In [None]:
import numpy as np
import matplotlib.pyplot as plt
import seaborn as sb
import sklearn.cluster as cluster
from sklearn.datasets import load_iris,fetch_mldata
import time
%matplotlib notebook

# Clustering

Clustering refers to unsupervised learning methods that take data points and assign them to $k$ different clusters.

There are many different kinds of clustering algorithms, for a classical review look at:

Jain, Anil K., M. Narasimha Murty, and Patrick J. Flynn. "Data clustering: a review." ACM Computing Surveys (CSUR) 31.3 (1999): 264-323.

For a more recent review investigating properties of clustering algorithms for *big data* look at:

Fahad, Adil, et al. "A survey of clustering algorithms for big data: Taxonomy and empirical analysis." IEEE Transactions on Emerging Topics in Computing 2.3 (2014): 267-279.

## Desirable characteristics of clustering algorithms

Here are some desirable characteristics of clustering algorithms (CA):

* *robustness to noise and outliers*: most real-world data contains noisy points and/or outliers that may influence the clustering. It will be desirable for a CA to be conservative in its clustering, that is, to only assign those points to cluster that actually belong there. This property - while intuitive - is actually hard to get, since that means that CAs do NOT assign cluster labels to EVERY point!

* *Occam's razor*: we can fit pretty much any distribution with enough parameters. In order to avoid over-fitting and in order for the researcher to properly control the CA, the number of its parameters should be small *and* they should be intuitively understandable so that they can be changed upon inspection of the clustering result

* *stability*: many algorithms start with random initializations. A stable CA is one that returns the same clustering result for different initializations.

* *performance with high-dimensional data*: a good CA can handle high-dimensional feature spaces

* *performance scalability*: a good CA scales from small-scale to large-scale problems.

## Taxonomy

![title](images/clusteringAlgorithmsTaxonomy.png)

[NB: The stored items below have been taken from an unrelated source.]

(** The documentation of rusqlite's [FromSql]: TEXT is a [String] when it is UTF-8,
    INTEGER is an [i64] and a [f64], REAL is a [f64], BLOB is bytes, nothing else
    converts.  URLs print to what they are parsed from. *)
Class RowLibOk `{RowLib} : Prop := {
  get_string_spec : forall v s, get_string v = Some s <-> v = VText s /\ valid_utf8 s = true;
  get_i64_spec : forall v i, get_i64 v = Some i <-> v = VInteger i;
  get_f64_real : forall r, get_f64 (VReal r) = Some r;
  get_f64_integer : forall i, is_Some (get_f64 (VInteger i));
  get_f64_other : forall v r, get_f64 v = Some r -> (exists i, v = VInteger i) \/ v = VReal r;
  get_blob_spec : forall v b, get_blob v = Some b <-> v = VBlob b;
  to_uppercase_ascii : forall s, is_ascii s = true -> to_uppercase s = map_ascii upper_ascii s;
  url_round : forall u, url_parse (url_to_string u) = Some u;
  url_not_empty : forall u, url_to_string u <> "";
  url_utf8 : forall u, valid_utf8 (url_to_string u) = true;
}.

(** ** Parameters ([param.rs]) *)

(** [Param::into_sql] *)
Definition into_sql {E} (p : Param) : Res E Value :=
  match p with
  | PNull => Ok VNull
  | PInteger i => Ok (VInteger i)
  | PReal r => Ok (VReal r)
  | PText t => Ok (VText t)
  | PBlob b => Ok (VBlob b)
  | PStmtOutputNamed _ _ | PStmtOutputIndexed _ _ => Panic
  end.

## Some performance characteristics

![title](images/clusteringAlgorithmsOverview.png)


Let's test some clustering algorithms on two datasets - a 2D dataset that was designed to showcase some difficulties in clustering and our standard IRIS dataset, for which we actually know the ground truth (that is, we have 3 clusters of flowers).

In [None]:
# load 2D data from the authors of HDBSCAN
data2D = np.load('data/clusterable_data.npy')
# load the good old IRIS dataset
iris = load_iris()

Let's look at the 2D dataset first.

In [None]:
sb.set_context('notebook') # set to 'poster' for large-scale, high-quality output
sb.set_color_codes() # set standard colors from seaborn
plot_args = {'alpha' : 0.25, 's' : 80, 'linewidths':0} # plot data with slightly transparent look
plt.scatter(data2D.T[0],data2D.T[1],c='b',**plot_args)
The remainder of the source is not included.